AI in Education Is a Wicked Problem
~ And Why We Can’t Figure it Out

The misuse debate misses the point.
Control is impossible when everyone depends on the machine.
Schools can’t control AI misuse because everyone depends on it.
Teachers use it to save time.
Students use it to save effort.
Tech companies keep building faster tools for both.
Every attempt at regulation fixes one issue and creates another.
That’s what makes this a wicked problem ~ something that can’t be solved because the act of solving it changes what it is.
AI misuse in education isn’t a passing issue ~ it’s unmanageable by design.
AI didn’t break the system.
It revealed how automated it already was.
Why AI Misuse in Education Can’t Be Solved Like Other School Problems
Most school problems can be managed with clear rules or metrics ~ test scores, attendance, or budgets.
AI doesn’t fit the mold.
It moves too fast and cuts across every layer of the system.
Understanding ‘Wicked Problems’ ~ and Why AI Fits the Definition
Coined by Horst Rittel and Melvin Webber (1973), a wicked problem ~
1. Has no clear definition or endpoint
2. Can’t be measured objectively
3. Evolves faster than systems can adapt
4. Produces new problems when you try to solve it
Poverty, climate change, social media addiction ~ and now, AI in the classroom.
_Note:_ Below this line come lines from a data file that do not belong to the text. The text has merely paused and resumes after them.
(* ===== verification/RBSearch.v ===== *)
(** Searching and walking the red-black tree: [name##_RB_FIND],
    [name##_RB_NFIND], [name##_RB_MINMAX], [name##_RB_NEXT], [name##_RB_PREV]
    and the [RB_FOREACH] loops. *)
From stdpp Require Import sorting.
From S2P Require Import Prelude RBCode RBTree RBSteps RBSpec.

Section search.
Context (cmp : loc → loc → Z) `{!CmpOrder cmp}.

Lemma wp_cmpM x y s Q : Q (cmp x y) s → wp (cmpM cmp (Some x) (Some y)) s Q.
Proof. done. Qed.

(** ** The descent every search shares

    The pointer [tmp] is at a subtree [t] of the whole tree [T], and the key
    of [x] falls between the elements before and after it. *)
Definition descent (T : tree) (s0 : rb_state) (x : loc) (k : ctx) (t : tree)
    (s : rb_state) : Prop :=
  s = s0 ∧ T = plug k t ∧ rep s0 T ∧ increasing cmp (inorder T) ∧
  splits cmp x (before k) (after k).

Lemma descent_start T s x :
  rep s T → increasing cmp (inorder T) → descent T s x Top T s.
Proof. intros. split_and!; try done. split; intros y Hy; by apply elem_of_nil in Hy. Qed.

Lemma descent_entry T s0 x k c l y r s :
  descent T s0 x k (Node c l y r) s →
  rb_heap s !! y = Some (RBE (rootp l) (rootp r) (kparent k) (cz c)).
Proof.
  intros (-> & -> & Hrep & _). apply rep_plug in Hrep. by eapply zrep_entry.
Qed.

Lemma descent_sorted T s0 x k c l y r s :
  descent T s0 x k (Node c l y r) s →
  increasing cmp (y :: inorder r) ∧ ∀ z, z ∈ inorder l → clt cmp z y.
Proof.
  intros (_ & -> & _ & Hs & _). unfold increasing in *.
  rewrite inorder_plug in Hs. simpl in Hs.
  apply StronglySorted_app_1_r, StronglySorted_app_1_l in Hs.
  split; [by apply StronglySorted_app_1_r in Hs|].
  intros z Hz. apply (StronglySorted_app_1_elem_of _ _ _ _ _ Hs); set_solver.
Qed.

Lemma descent_left T s0 x k c l y r s :
  descent T s0 x k (Node c l y r) s → (cmp x y < 0)%Z →
  descent T s0 x (InL c y r k) l s.
Proof.
  intros Hd Hc. destruct (descent_sorted _ _ _ _ _ _ _ _ _ Hd) as [Hr _].
  destruct Hd as (-> & HT & Hrep & Hs & Hsp).
  split_and!; [done..|]. by apply splits_left.
Qed.

Lemma descent_right T s0 x k c l y r s :
  descent T s0 x k (Node c l y r) s → (cmp x y > 0)%Z →
  descent T s0 x (InR c l y k) r s.
Proof.
  intros Hd Hc. destruct (descent_sorted _ _ _ _ _ _ _ _ _ Hd) as [_ Hl].
  destruct Hd as (-> & HT & Hrep & Hs & Hsp).
  split_and!; [done..|]. by apply splits_right.
Qed.

(** All elements left of a node the key is not below come before the key. *)
Lemma descent_hit T s0 x k c l y r s :
  descent T s0 x k (Node c l y r) s → (cmp x y = 0)%Z →
  ∃ l1 l2, inorder T = l1 ++ y :: l2 ∧ ∀ z, z ∈ l1 → (cmp x z > 0)%Z.
Proof.
  intros Hd Hc. destruct (descent_sorted _ _ _ _ _ _ _ _ _ Hd) as [_ Hl].
  destruct Hd as (_ & -> & _ & _ & Hsp & _).
  exists (before k ++ inorder l), (inorder r ++ after k).
  rewrite inorder_plug. simpl. rewrite <-!(assoc_L (++)). split; [done|].
  intros z [Hz|Hz]%elem_of_app; [by apply Hsp|].
  by apply (clt_eq_gt cmp x y), Hl.
Qed.


(** ** [RB_FIND] and [RB_NFIND] *)

Lemma wp_RB_FIND fuel s l x :
  rb_model cmp s l → rb_fuel (length l) ≤ fuel →
  wp (RB_FIND cmp fuel (Some x)) s (λ res s', res = spec_find cmp x l ∧ s' = s).
Proof.
  intros (T & Hrep & Hv & <- & Hs) Hfuel.
  pose proof (rb_valid_height T Hv) as Hh.
  apply wp_bind, wp_gets. rewrite (proj1 Hrep).
  eapply wp_loop with (n := height T) (I := λ n tmp s',
    ∃ k t, descent T s x k t s' ∧ tmp = rootp t ∧ n = height t); [| |lia].
  2: { exists Top, T. split_and!; try done. by apply descent_start. }
  clear Hh Hfuel Hv. intros n tmp s' (k & t & Hd & -> & ->).
  destruct t as [|c tl y tr].
  { simpl. apply wp_ret. destruct Hd as (-> & -> & _ & _ & Hsp).
    rewrite inorder_plug. by rewrite spec_find_splits. }
  pose proof (descent_entry _ _ _ _ _ _ _ _ _ Hd) as He. destruct s' as [root h].
  cbn [rootp non_null negb]. apply wp_bind, wp_cmpM.
  destruct (Z.ltb_spec (cmp x y) 0); [|destruct (Z.gtb_spec (cmp x y) 0)].
  - apply wp_bind. eapply wp_RB_LEFT; [done|]. apply wp_ret.
    exists (height tl). split; [simpl; lia|].
    exists (InL c y tr k), tl. split_and!; try done. by apply descent_left.
  - apply wp_bind. eapply wp_RB_RIGHT; [done|]. apply wp_ret.
    exists (height tr). split; [simpl; lia|].
    exists (InR c tl y k), tr. split_and!; try done. apply descent_right; [done|lia].
  - apply wp_ret. assert (cmp x y = 0)%Z as Hxy by lia.
    destruct (descent_hit _ _ _ _ _ _ _ _ _ Hd Hxy) as (l1 & l2 & -> & Hl1).
    destruct Hd as [-> _]. by rewrite spec_find_hit.
Qed.

Lemma wp_RB_NFIND fuel s l x :
  rb_model cmp s l → rb_fuel (length l) ≤ fuel →
  wp (RB_NFIND cmp fuel (Some x)) s (λ res s', res = spec_nfind cmp x l ∧ s' = s).
Proof.
  intros (T & Hrep & Hv & <- & Hs) Hfuel.
  pose proof (rb_valid_height T Hv) as Hh.
  apply wp_bind, wp_gets. rewrite (proj1 Hrep).
  eapply wp_loop with (n := height T) (I := λ n '(tmp, res) s',
    ∃ k t, descent T s x k t s' ∧ tmp = rootp t ∧ res = head (after k) ∧
      n = height t); [| |lia].
  2: { exists Top, T. split_and!; try done. by apply descent_start. }
  clear Hh Hfuel Hv. intros n [tmp res] s' (k & t & Hd & -> & -> & ->).
  destruct t as [|c tl y tr].
  { simpl. apply wp_ret. destruct Hd as (-> & -> & _ & _ & Hsp).
    rewrite inorder_plug. by rewrite spec_nfind_splits. }
  pose proof (descent_entry _ _ _ _ _ _ _ _ _ Hd) as He. destruct s' as [root h].
  cbn [rootp non_null negb]. apply wp_bind, wp_cmpM.
  destruct (Z.ltb_spec (cmp x y) 0); [|destruct (Z.gtb_spec (cmp x y) 0)].
  - apply wp_bind. eapply wp_RB_LEFT; [done|]. apply wp_ret.
    exists (height tl). split; [simpl; lia|].
    exists (InL c y tr k), tl. split_and!; try done. by apply descent_left.
  - apply wp_bind. eapply wp_RB_RIGHT; [done|]. apply wp_ret.
    exists (height tr). split; [simpl; lia|].
    exists (InR c tl y k), tr. split_and!; try done. apply descent_right; [done|lia].
  - apply wp_ret. assert (cmp x y = 0)%Z as Hxy by lia.
    destruct (descent_hit _ _ _ _ _ _ _ _ _ Hd Hxy) as (l1 & l2 & -> & Hl1).
    destruct Hd as [-> _]. rewrite spec_nfind_hit; [done|done|lia].
Qed.

(** ** [RB_MINMAX] *)

Lemma wp_RB_MINMAX fuel s l val :
  rb_model cmp s l → rb_fuel (length l) ≤ fuel →
  wp (RB_MINMAX fuel val) s (λ res s',
    res = (if Z.ltb val 0 then head l else last l) ∧ s' = s).
Proof.
  intros (T & Hrep & Hv & <- & Hs) Hfuel.
  pose proof (rb_valid_height T Hv) as Hh.
  apply wp_bind, wp_gets. rewrite (proj1 Hrep).
  eapply wp_loop with (n := height T) (I := λ n '(tmp, parent) s',
    s' = s ∧ ∃ k t, T = plug k t ∧ tmp = rootp t ∧ n = height t ∧
      if Z.ltb val 0 then before k = [] ∧ parent = head (after k)
      else after k = [] ∧ parent = last (before k)); [| |lia].
  2: { split; [done|]. exists Top, T. by destruct (Z.ltb val 0). }
  clear Hh Hfuel Hv Hs. intros n [tmp parent] s' (-> & k & t & -> & -> & -> & Hk).
  rewrite inorder_plug. destruct t as [|c tl y tr].
  { simpl. apply wp_ret.
    destruct (Z.ltb val 0), Hk as [Hk1 Hk2]; rewrite Hk1, ?app_nil_r; done. }
  cbn [rootp non_null negb]. apply rep_plug in Hrep.
  destruct (Z.ltb val 0); destruct Hk as [Hk1 Hk2]; apply wp_bind.
  - eapply wp_LEFT_z; [done|]. apply wp_ret. exists (height tl).
    split; [simpl; lia|]. split; [done|]. by exists (InL c y tr k), tl.
  - eapply wp_RIGHT_z; [done|]. apply wp_ret. exists (height tr).
    split; [simpl; lia|]. split; [done|]. exists (InR c tl y k), tr.
    split_and!; try done. simpl. by rewrite (assoc_L (++)), last_snoc.
Qed.
End search.
(* ===== verification/RBWalk.v ===== *)
(** Walking the red-black tree: [name##_RB_NEXT], [name##_RB_PREV] and the
    [RB_FOREACH] loops. *)
From stdpp Require Import sorting.
From S2P Require Import Prelude RBCode RBTree RBSteps RBSpec RBSearch RBRemove.

(** The rightmost node below the focus. *)
Lemma wp_descend_right fuel s k c l x r :
  zrep s k (Node c l x r) → height r < fuel →
  wp (descend_right fuel (Some x)) s (λ p s', s' = s ∧ ∃ kr c' l' m,
    p = Some m ∧ Node c l x r = plug kr (Node c' l' m Leaf) ∧ after kr = []).
Proof.
  intros Hz Hfuel.
  eapply wp_loop with (n := height r) (I := λ n p s', s' = s ∧ ∃ kr c' l' m r',
    p = Some m ∧ Node c l x r = plug kr (Node c' l' m r') ∧ after kr = [] ∧
    n = height r'); [| |done].
  2: { split; [done|]. by exists Top, c, l, x, r. }
  clear Hfuel. intros n p s' (-> & kr & c' & l' & m & r' & -> & Heq & Hb & ->).
  assert (zrep s (kapp kr k) (Node c' l' m r')) as Hz'.
  { apply rep_plug. rewrite plug_kapp, <-Heq. by apply rep_plug. }
  apply wp_bind. eapply wp_RIGHT_z; [exact Hz'|].
  destruct r' as [|c2 l2 y r2]; simpl; apply wp_ret.
  - split; [done|]. by exists kr, c', l', m.
  - exists (height r2). split; [lia|]. split; [done|].
    by exists (InR c' l' m kr), c2, l2, y, r2.
Qed.

Definition left_turn (k : ctx) : bool :=
  match k with InR _ _ _ _ => false | _ => true end.
Definition right_turn (k : ctx) : bool :=
  match k with InL _ _ _ _ => false | _ => true end.

Lemma zrep_up_L s k c y sib t : zrep s (InL c y sib k) t → zrep s k (Node c t y sib).
Proof. by rewrite <-!rep_plug. Qed.
Lemma zrep_up_R s k c y sib t : zrep s (InR c sib y k) t → zrep s k (Node c sib y t).
Proof. by rewrite <-!rep_plug. Qed.
Lemma zrep_down_L s k c y sib t : zrep s k (Node c t y sib) → zrep s (InL c y sib k) t.
Proof. by rewrite <-!rep_plug. Qed.
Lemma zrep_down_R s k c y sib t : zrep s k (Node c sib y t) → zrep s (InR c sib y k) t.
Proof. by rewrite <-!rep_plug. Qed.

(** The node and the root of its sibling subtree differ. *)
Lemma sibling_ne_L s k c y sib cx l x r :
  zrep s (InL c y sib k) (Node cx l x r) → ptr_eqb (Some x) (rootp sib) = false.
Proof. intros (_ & _ & Hnd). simpl in Hnd. apply ptr_eqb_root_r. rb_fresh. Qed.
Lemma sibling_ne_R s k c y sib cx l x r :
  zrep s (InR c sib y k) (Node cx l x r) → ptr_eqb (Some x) (rootp sib) = false.
Proof. intros (_ & _ & Hnd). simpl in Hnd. apply ptr_eqb_root_r. rb_fresh. Qed.

Lemma wp_climb_right fuel s k c l x r :
  zrep s k (Node c l x r) → depth k < fuel →
  wp (climb_right fuel (Some x)) s (λ p s', s' = s ∧ ∃ k' c' l' y r',
    p = Some y ∧ zrep s k' (Node c' l' y r') ∧ after k' = after k ∧
    left_turn k' = true).
Proof.
  intros Hz Hfuel.
  eapply wp_loop with (n := depth k) (I := λ n p s', s' = s ∧ ∃ k' c' l' y r',
    p = Some y ∧ zrep s k' (Node c' l' y r') ∧ after k' = after k ∧ n = depth k');
    [| |done].
  2: { split; [done|]. by exists k, c, l, x, r. }
  clear Hz Hfuel c l x r. intros n p s' (-> & k' & c & l & x & r & -> & Hz & Ha & ->).
  apply wp_bind. eapply wp_PARENT_z; [exact Hz|].
  destruct k' as [|c' y sib k'|c' sib y k']; cbn [kparent non_null].
  - apply wp_ret. split; [done|]. by exists Top, c, l, x, r.
  - apply wp_bind. eapply wp_RIGHT_z; [exact (zrep_up_L _ _ _ _ _ _ Hz)|].
    rewrite (sibling_ne_L _ _ _ _ _ _ _ _ _ Hz). apply wp_ret.
    split; [done|]. by exists (InL c' y sib k'), c, l, x, r.
  - apply wp_bind. eapply wp_RIGHT_z; [exact (zrep_up_R _ _ _ _ _ _ Hz)|].
    cbn [rootp]. rewrite ptr_eqb_refl. apply wp_ret.
    exists (depth k'). split; [simpl; lia|]. split; [done|].
    exists k', c', sib, y, (Node c l x r). split_and!; try done. by apply zrep_up_R.
Qed.

Lemma wp_climb_left fuel s k c l x r :
  zrep s k (Node c l x r) → depth k < fuel →
  wp (climb_left fuel (Some x)) s (λ p s', s' = s ∧ ∃ k' c' l' y r',
    p = Some y ∧ zrep s k' (Node c' l' y r') ∧ before k' = before k ∧
    right_turn k' = true).
Proof.
  intros Hz Hfuel.
  eapply wp_loop with (n := depth k) (I := λ n p s', s' = s ∧ ∃ k' c' l' y r',
    p = Some y ∧ zrep s k' (Node c' l' y r') ∧ before k' = before k ∧ n = depth k');
    [| |done].
  2: { split; [done|]. by exists k, c, l, x, r. }
  clear Hz Hfuel c l x r. intros n p s' (-> & k' & c & l & x & r & -> & Hz & Ha & ->).
  apply wp_bind. eapply wp_PARENT_z; [exact Hz|].
  destruct k' as [|c' y sib k'|c' sib y k']; cbn [kparent non_null].
  - apply wp_ret. split; [done|]. by exists Top, c, l, x, r.
  - apply wp_bind. eapply wp_LEFT_z; [exact (zrep_up_L _ _ _ _ _ _ Hz)|].
    cbn [rootp]. rewrite ptr_eqb_refl. apply wp_ret.
    exists (depth k'). split; [simpl; lia|]. split; [done|].
    exists k', c', (Node c l x r), y, sib. split_and!; try done. by apply zrep_up_L.
  - apply wp_bind. eapply wp_LEFT_z; [exact (zrep_up_R _ _ _ _ _ _ Hz)|].
    rewrite (sibling_ne_R _ _ _ _ _ _ _ _ _ Hz). apply wp_ret.
    split; [done|]. by exists (InR c' sib y k'), c, l, x, r.
Qed.

Lemma wp_NEXT_z fuel s k c l x r :
  zrep s k (Node c l x r) → height (plug k (Node c l x r)) < fuel →
  wp (RB_NEXT fuel (Some x)) s (λ res s', res = head (inorder r ++ after k) ∧ s' = s).
Proof.
  intros Hz Hfuel. pose proof (depth_le_height k (Node c l x r)) as Hd. simpl in Hd.
  apply wp_bind. eapply wp_RIGHT_z; [exact Hz|].
  destruct r as [|cr rl y rr]; cbn [rootp non_null].
  - apply wp_bind. eapply wp_PARENT_z; [exact Hz|].
    apply wp_bind. eapply wp_mono with
      (P := λ b s', s' = s ∧ b = match k with InL _ _ _ _ => true | _ => false end).
    { destruct k as [|c' y sib k|c' sib y k]; cbn [kparent non_null]; [by apply wp_ret|..];
        apply wp_bind.
      - eapply wp_LEFT_z; [exact (zrep_up_L _ _ _ _ _ _ Hz)|]. apply wp_ret. cbn [rootp].
        by rewrite ptr_eqb_refl.
      - eapply wp_LEFT_z; [exact (zrep_up_R _ _ _ _ _ _ Hz)|]. apply wp_ret.
        by rewrite (sibling_ne_R _ _ _ _ _ _ _ _ _ Hz). }
    intros b s' [-> ->]. destruct k as [|c' y sib k|c' sib y k];
      [|by eapply wp_PARENT_z; [exact Hz|]|].
    all: apply wp_bind; eapply wp_mono; [by apply (wp_climb_right _ _ _ _ _ _ _ Hz); lia|].
    all: intros p s' (-> & k' & c2 & l2 & z & r2 & -> & Hz' & Ha & Ht).
    all: eapply wp_PARENT_z; [exact Hz'|]; split; [|done].
    all: cbn [inorder app after] in Ha |- *; rewrite <-Ha; by destruct k'.
  - eapply wp_mono; [apply (wp_descend_left fuel s (InR c l x k));
      [by apply zrep_down_R|simpl in *; lia]|].
    intros p s' (-> & kl & c' & m & r' & -> & -> & Hb). split; [|done].
    rewrite inorder_plug, Hb. done.
Qed.

Lemma wp_PREV_z fuel s k c l x r :
  zrep s k (Node c l x r) → height (plug k (Node c l x r)) < fuel →
  wp (RB_PREV fuel (Some x)) s (λ res s', res = last (before k ++ inorder l) ∧ s' = s).
Proof.
  intros Hz Hfuel. pose proof (depth_le_height k (Node c l x r)) as Hd. simpl in Hd.
  apply wp_bind. eapply wp_LEFT_z; [exact Hz|].
  destruct l as [|cl ll y lr]; cbn [rootp non_null].
  - apply wp_bind. eapply wp_PARENT_z; [exact Hz|].
    apply wp_bind. eapply wp_mono with
      (P := λ b s', s' = s ∧ b = match k with InR _ _ _ _ => true | _ => false end).
    { destruct k as [|c' y sib k|c' sib y k]; cbn [kparent non_null]; [by apply wp_ret|..];
        apply wp_bind.
      - eapply wp_RIGHT_z; [exact (zrep_up_L _ _ _ _ _ _ Hz)|]. apply wp_ret.
        by rewrite (sibling_ne_L _ _ _ _ _ _ _ _ _ Hz).
      - eapply wp_RIGHT_z; [exact (zrep_up_R _ _ _ _ _ _ Hz)|]. apply wp_ret. cbn [rootp].
        by rewrite ptr_eqb_refl. }
    intros b s' [-> ->]. cbn [inorder]. rewrite app_nil_r.
    destruct k as [|c' y sib k|c' sib y k].
    3: { eapply wp_PARENT_z; [exact Hz|]. simpl. by rewrite (assoc_L (++)), last_snoc. }
    all: apply wp_bind; eapply wp_mono; [by apply (wp_climb_left _ _ _ _ _ _ _ Hz); lia|].
    all: intros p s' (-> & k' & c2 & l2 & z & r2 & -> & Hz' & Ha & Ht).
    all: eapply wp_PARENT_z; [exact Hz'|]; split; [|done].
    all: cbn [inorder app before] in Ha |- *; rewrite <-Ha.
    all: destruct k' as [|? ? ? k'|? ? ? k']; simpl in *; try done.
    all: by rewrite (assoc_L (++)), last_snoc.
  - eapply wp_mono; [apply (wp_descend_right fuel s (InL c x r k));
      [by apply zrep_down_L|simpl in *; lia]|].
    intros p s' (-> & kr & c' & l' & m & -> & -> & Ha). split; [|done].
    rewrite inorder_plug, Ha. simpl. by rewrite app_nil_r, !(assoc_L (++)), last_snoc.
Qed.

Section walk.
Context (cmp : loc → loc → Z) `{!CmpOrder cmp}.

Lemma rb_model_focus s l1 x l2 :
  rb_model cmp s (l1 ++ x :: l2) → ∃ k c l r,
    zrep s k (Node c l x r) ∧ l1 = before k ++ inorder l ∧ l2 = inorder r ++ after k ∧
    height (plug k (Node c l x r)) < rb_fuel (length (l1 ++ x :: l2)).
Proof.
  intros (T & Hrep & Hv & HT & _). pose proof (rb_valid_height T Hv) as Hh.
  rewrite HT in Hh. pose proof (proj2 (proj2 Hrep)) as Hnd.
  destruct (inorder_focus T l1 x l2) as (k & c & l & r & -> & -> & ->); [done..|].
  exists k, c, l, r. split_and!; try done. by apply rep_plug.
Qed.

Lemma wp_RB_NEXT fuel s l1 x l2 :
  rb_model cmp s (l1 ++ x :: l2) → rb_fuel (length (l1 ++ x :: l2)) ≤ fuel →
  wp (RB_NEXT fuel (Some x)) s (λ res s', res = head l2 ∧ s' = s).
Proof.
  intros (k & c & l & r & Hz & -> & -> & Hh)%rb_model_focus Hfuel.
  eapply wp_NEXT_z; [exact Hz|lia].
Qed.

Lemma wp_RB_PREV fuel s l1 x l2 :
  rb_model cmp s (l1 ++ x :: l2) → rb_fuel (length (l1 ++ x :: l2)) ≤ fuel →
  wp (RB_PREV fuel (Some x)) s (λ res s', res = last l1 ∧ s' = s).
Proof.
  intros (k & c & l & r & Hz & -> & -> & Hh)%rb_model_focus Hfuel.
  eapply wp_PREV_z; [exact Hz|lia].
Qed.

(** ** The loops *)

(** [RB_FOREACH] with a body that leaves the tree alone runs it on every
    element, in order. *)
Lemma wp_foreach_next fuel (n : nat) s l1 l2 :
  rb_model cmp s (l1 ++ l2) → rb_fuel (length (l1 ++ l2)) ≤ n → length l2 < fuel →
  wp (foreach fuel (RB_NEXT n) (λ _, ret tt) (head l2)) s
    (λ seen s', seen = l2 ∧ s' = s).
Proof.
  intros Hm Hn Hfuel.
  eapply wp_loop with (n := length l2) (I := λ k '(x, seen) s',
    s' = s ∧ ∃ l3, l2 = seen ++ l3 ∧ x = head l3 ∧ k = length l3); [| |lia].
  2: { split; [done|]. by exists l2. }
  clear Hfuel. intros k [x seen] s' (-> & [|y l3] & -> & -> & ->); simpl.
  { apply wp_ret. by rewrite app_nil_r. }
  apply wp_bind, wp_ret, wp_bind. rewrite (assoc_L (++)) in Hm, Hn.
  eapply wp_mono; [by eapply wp_RB_NEXT|]. intros p s' [-> ->]. apply wp_ret.
  exists (length l3). split; [lia|]. split; [done|]. exists l3.
  by rewrite <-(assoc_L (++)).
Qed.

Lemma wp_foreach_prev fuel (n : nat) s l1 l2 :
  rb_model cmp s (l1 ++ l2) → rb_fuel (length (l1 ++ l2)) ≤ n → length l1 < fuel →
  wp (foreach fuel (RB_PREV n) (λ _, ret tt) (last l1)) s
    (λ seen s', seen = reverse l1 ∧ s' = s).
Proof.
  intros Hm Hn Hfuel.
  eapply wp_loop with (n := length l1) (I := λ k '(x, seen) s',
    s' = s ∧ ∃ l3, reverse l1 = seen ++ reverse l3 ∧ x = last l3 ∧ k = length l3 ∧
      ∃ l4, l1 = l3 ++ l4); [| |lia].
  2: { split; [done|]. exists l1. split_and!; try done. exists []. by rewrite app_nil_r. }
  clear Hfuel. intros k [x seen] s' (-> & l3 & Hl & -> & -> & l4 & ->).
  destruct l3 as [|y l3 _] using rev_ind; simpl.
  { apply wp_ret. split; [|done]. simpl in Hl. by rewrite Hl, reverse_nil, app_nil_r. }
  rewrite last_snoc. apply wp_bind, wp_ret, wp_bind.
  rewrite <-!(assoc_L (++)) in Hm, Hn.
  eapply wp_mono; [by eapply wp_RB_PREV|]. intros p s' [-> ->]. apply wp_ret.
  exists (length l3). split; [rewrite length_app; simpl; lia|]. split; [done|].
  exists l3. split_and!; try done.
  - rewrite Hl, reverse_snoc. by rewrite <-(assoc_L (++)).
  - exists (y :: l4). by rewrite <-(assoc_L (++)).
Qed.

(** Removing every element while walking: [RB_FOREACH_SAFE] has computed the
    next element before the body unlinks the current one. *)
Lemma wp_drain fuel (n : nat) s l :
  rb_model cmp s l → S (rb_fuel (length l)) ≤ n → length l < fuel →
  wp (foreach_safe fuel (RB_NEXT n) (λ x, RB_REMOVE n x;; ret tt) (head l)) s
    (λ seen s', seen = l ∧ rb_model cmp s' []).
Proof.
  intros Hm Hn Hfuel.
  eapply wp_loop with (n := length l) (I := λ k '(x, seen) s',
    ∃ l3, l = seen ++ l3 ∧ x = head l3 ∧ k = length l3 ∧ rb_model cmp s' l3);
    [| |lia].
  2: { by exists l. }
  clear Hfuel Hm. intros k [x seen] s' ([|y l3] & -> & -> & -> & Hm); simpl.
  { apply wp_ret. by rewrite app_nil_r. }
  assert (rb_fuel (length (y :: l3)) ≤ rb_fuel (length (seen ++ y :: l3))) as Hle.
  { unfold rb_fuel. rewrite length_app.
    pose proof (Nat.log2_le_mono (S (length (y :: l3)))
      (S (length seen + length (y :: l3)))). lia. }
  apply wp_bind. eapply wp_mono; [eapply (wp_RB_NEXT _ _ []); [done|simpl in *; lia]|].
  intros p s1 [-> ->]. apply wp_bind, wp_bind.
  eapply wp_mono; [eapply (wp_RB_REMOVE cmp n s' _ y Hm); [set_solver|lia]|].
  intros res s2 (_ & Hm2 & _). apply wp_ret, wp_ret.
  exists (length l3). split; [lia|]. exists l3.
  rewrite <-(assoc_L (++)). split_and!; try done.
  change (y :: l3) with ([] ++ y :: l3) in Hm2.
  rewrite spec_remove_split in Hm2; [done|].
  destruct Hm as (T & (_ & _ & Hnd) & _ & <- & _). done.
Qed.
End walk.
Why No One Owns the AI Problem in Education
Education is a network of competing goals.
Students want grades.
Teachers want fairness and less grading.
Parents want strong transcripts.
Administrators want compliance.
Tech companies want more users.
No one defines the problem, but everyone contributes to it.
The answer to “what counts as learning?”
depends on who’s answering.
Teachers Use AI Too ~ And That’s the Real Story
Everyone’s using AI ~ just not for the same reasons.
Students write essays with it.
Teachers draft assignments and lesson plans.
Administrators write memos warning against AI misuse.
One Florida high school recently banned ChatGPT for student essays.
A week later, teachers there used it to write lesson plans.
Who broke the rules?
The machine hasn’t replaced education ~ it’s becoming part of it.
Teachers often rely on the same tools they warn students against.
Lesson plans, rubrics, and feedback.
A teacher uses ChatGPT to summarize essays ~
outsourcing judgment in the same way a student outsources authorship.
That overlap isn’t hypocrisy ~ it’s survival.
AI offers relief, and both sides take it.
Why Detection and Governance Fail for the Same Reason

Every attempt at control creates a new loophole.
A Stanford study found that AI detectors often misidentify text, especially from non-native English speakers, flagging human writing as AI-generated (Liang et al., 2023). These errors can unfairly damage reputations and institutional trust.
The line between “using AI” and “cheating with AI” shifts constantly. A student who brainstorms with ChatGPT isn’t necessarily breaking rules.
But when does help become substitution?
When does efficiency replace understanding?
The balance changes with every update, making enforcement impossible.
You can’t regulate what you can’t clearly define or observe.
Policy can’t keep up.
Even if Congress passed a law tomorrow, rapid development would render it a symbolic gesture. Both detection tools and governance structures fail for the same reason ~
Responsibility diffuses until it disappears.
How AI Is Replacing Judgment ~ Not Just Labor

When a student asks AI to “write an essay in my voice,” they’re not just skipping work. They’re giving away the decision of what counts as “good”.
Teachers do something similar.
Using AI for grading or feedback saves time but shifts judgment to a system that can’t read nuance or intent.
Everyone ends up relying on the machine to define quality.
What’s being lost isn’t morality ~
it’s the habit of thinking through a task yourself.
Education already rewards output over process ~ AI is just the next logical iteration.
Why the AI Misuse Problem Can’t Be Solved ~ Only Redefined

Rules always trail behavior.
Detection tools always lag the newest models.
The only sustainable response is to redefine what learning looks like when anyone can produce polished text instantly.
AI is a wicked problem, but education doesn’t have to treat it as a threat.
The focus could shift toward practical assessments ~ proving understanding through discussion, collaboration, or in-person demonstrations instead of text.
Until then, schools will keep looping through the same pattern ~
Students automate writing, teachers automate grading, and institutions automate enforcement.
AI didn’t break education ~ it’s holding up a mirror.
Incorporating AI can improve accessibility, especially for students with learning disabilities, but it can’t replace critical thinking, reasoning, or collaboration.
If we don’t like what we see, maybe the issue isn’t the machine ~
maybe it’s that we stopped thinking for ourselves.